# Work request
Would you please transcribe, exactly as written, the lines of the entries below starting at the one that holds "other = Some signature)." and ending at the one that holds "induction alleles as", both included?

BEGIN Records supplied

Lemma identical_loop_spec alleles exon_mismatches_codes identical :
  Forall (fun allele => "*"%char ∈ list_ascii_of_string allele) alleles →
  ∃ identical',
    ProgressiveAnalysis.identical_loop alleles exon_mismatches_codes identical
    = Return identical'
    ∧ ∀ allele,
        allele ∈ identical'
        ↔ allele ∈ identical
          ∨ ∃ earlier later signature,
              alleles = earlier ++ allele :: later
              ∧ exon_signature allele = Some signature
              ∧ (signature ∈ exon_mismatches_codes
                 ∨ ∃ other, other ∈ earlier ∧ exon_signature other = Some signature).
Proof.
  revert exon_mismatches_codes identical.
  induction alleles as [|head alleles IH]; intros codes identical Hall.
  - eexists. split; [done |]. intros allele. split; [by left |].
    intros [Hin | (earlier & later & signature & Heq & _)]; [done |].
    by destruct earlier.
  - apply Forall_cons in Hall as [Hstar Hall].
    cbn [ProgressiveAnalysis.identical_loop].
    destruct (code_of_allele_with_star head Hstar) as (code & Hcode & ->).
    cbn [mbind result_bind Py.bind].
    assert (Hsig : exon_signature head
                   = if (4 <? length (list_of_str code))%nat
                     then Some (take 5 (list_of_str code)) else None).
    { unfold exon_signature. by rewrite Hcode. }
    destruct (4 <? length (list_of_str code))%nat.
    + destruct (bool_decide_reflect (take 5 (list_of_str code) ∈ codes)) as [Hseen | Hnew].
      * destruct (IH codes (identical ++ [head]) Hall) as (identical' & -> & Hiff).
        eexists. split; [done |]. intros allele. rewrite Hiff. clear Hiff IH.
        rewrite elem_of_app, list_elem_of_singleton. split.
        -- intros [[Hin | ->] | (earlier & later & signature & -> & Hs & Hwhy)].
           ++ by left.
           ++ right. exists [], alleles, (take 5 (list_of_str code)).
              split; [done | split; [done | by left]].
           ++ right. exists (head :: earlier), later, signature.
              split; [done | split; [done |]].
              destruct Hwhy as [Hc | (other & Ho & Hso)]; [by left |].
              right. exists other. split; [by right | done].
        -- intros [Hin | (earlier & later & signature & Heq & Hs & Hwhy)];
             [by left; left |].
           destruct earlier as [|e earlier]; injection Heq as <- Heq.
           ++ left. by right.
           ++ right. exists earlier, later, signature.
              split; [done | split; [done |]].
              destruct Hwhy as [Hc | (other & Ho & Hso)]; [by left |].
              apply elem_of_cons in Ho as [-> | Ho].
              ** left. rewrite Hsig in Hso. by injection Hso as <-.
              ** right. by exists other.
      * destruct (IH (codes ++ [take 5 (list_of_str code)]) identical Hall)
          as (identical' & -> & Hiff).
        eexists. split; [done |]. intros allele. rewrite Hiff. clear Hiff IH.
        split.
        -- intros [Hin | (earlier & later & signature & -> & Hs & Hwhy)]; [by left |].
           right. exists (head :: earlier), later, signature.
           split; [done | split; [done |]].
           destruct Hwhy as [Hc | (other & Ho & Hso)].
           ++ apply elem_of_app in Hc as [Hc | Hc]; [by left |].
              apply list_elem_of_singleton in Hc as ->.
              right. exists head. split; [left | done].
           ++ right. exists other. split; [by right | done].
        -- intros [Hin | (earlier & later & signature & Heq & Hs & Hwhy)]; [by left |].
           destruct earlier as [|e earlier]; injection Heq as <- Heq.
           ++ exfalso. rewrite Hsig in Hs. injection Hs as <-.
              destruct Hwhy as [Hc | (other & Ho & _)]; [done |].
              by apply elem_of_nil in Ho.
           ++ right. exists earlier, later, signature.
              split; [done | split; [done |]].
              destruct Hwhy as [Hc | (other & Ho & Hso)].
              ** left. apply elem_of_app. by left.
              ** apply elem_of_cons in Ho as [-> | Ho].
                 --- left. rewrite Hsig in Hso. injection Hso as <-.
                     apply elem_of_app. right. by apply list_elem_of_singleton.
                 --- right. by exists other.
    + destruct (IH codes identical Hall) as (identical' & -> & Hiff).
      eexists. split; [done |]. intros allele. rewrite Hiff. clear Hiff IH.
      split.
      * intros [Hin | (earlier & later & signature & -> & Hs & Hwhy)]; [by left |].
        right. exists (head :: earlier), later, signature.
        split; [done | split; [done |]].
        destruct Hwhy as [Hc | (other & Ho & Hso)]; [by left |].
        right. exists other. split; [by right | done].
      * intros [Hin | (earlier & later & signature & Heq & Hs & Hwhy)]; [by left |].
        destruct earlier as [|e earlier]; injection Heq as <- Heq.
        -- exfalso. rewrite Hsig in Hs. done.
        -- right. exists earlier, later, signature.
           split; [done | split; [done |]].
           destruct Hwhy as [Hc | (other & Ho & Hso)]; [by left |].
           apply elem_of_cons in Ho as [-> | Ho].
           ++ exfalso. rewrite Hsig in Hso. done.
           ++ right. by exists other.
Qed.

END Records supplied

# Written solution
                 ∨ ∃ other, other ∈ earlier ∧ exon_signature other = Some signature).
Proof.
  revert exon_mismatches_codes identical.
  induction alleles as [|head alleles IH]; intros codes identical Hall.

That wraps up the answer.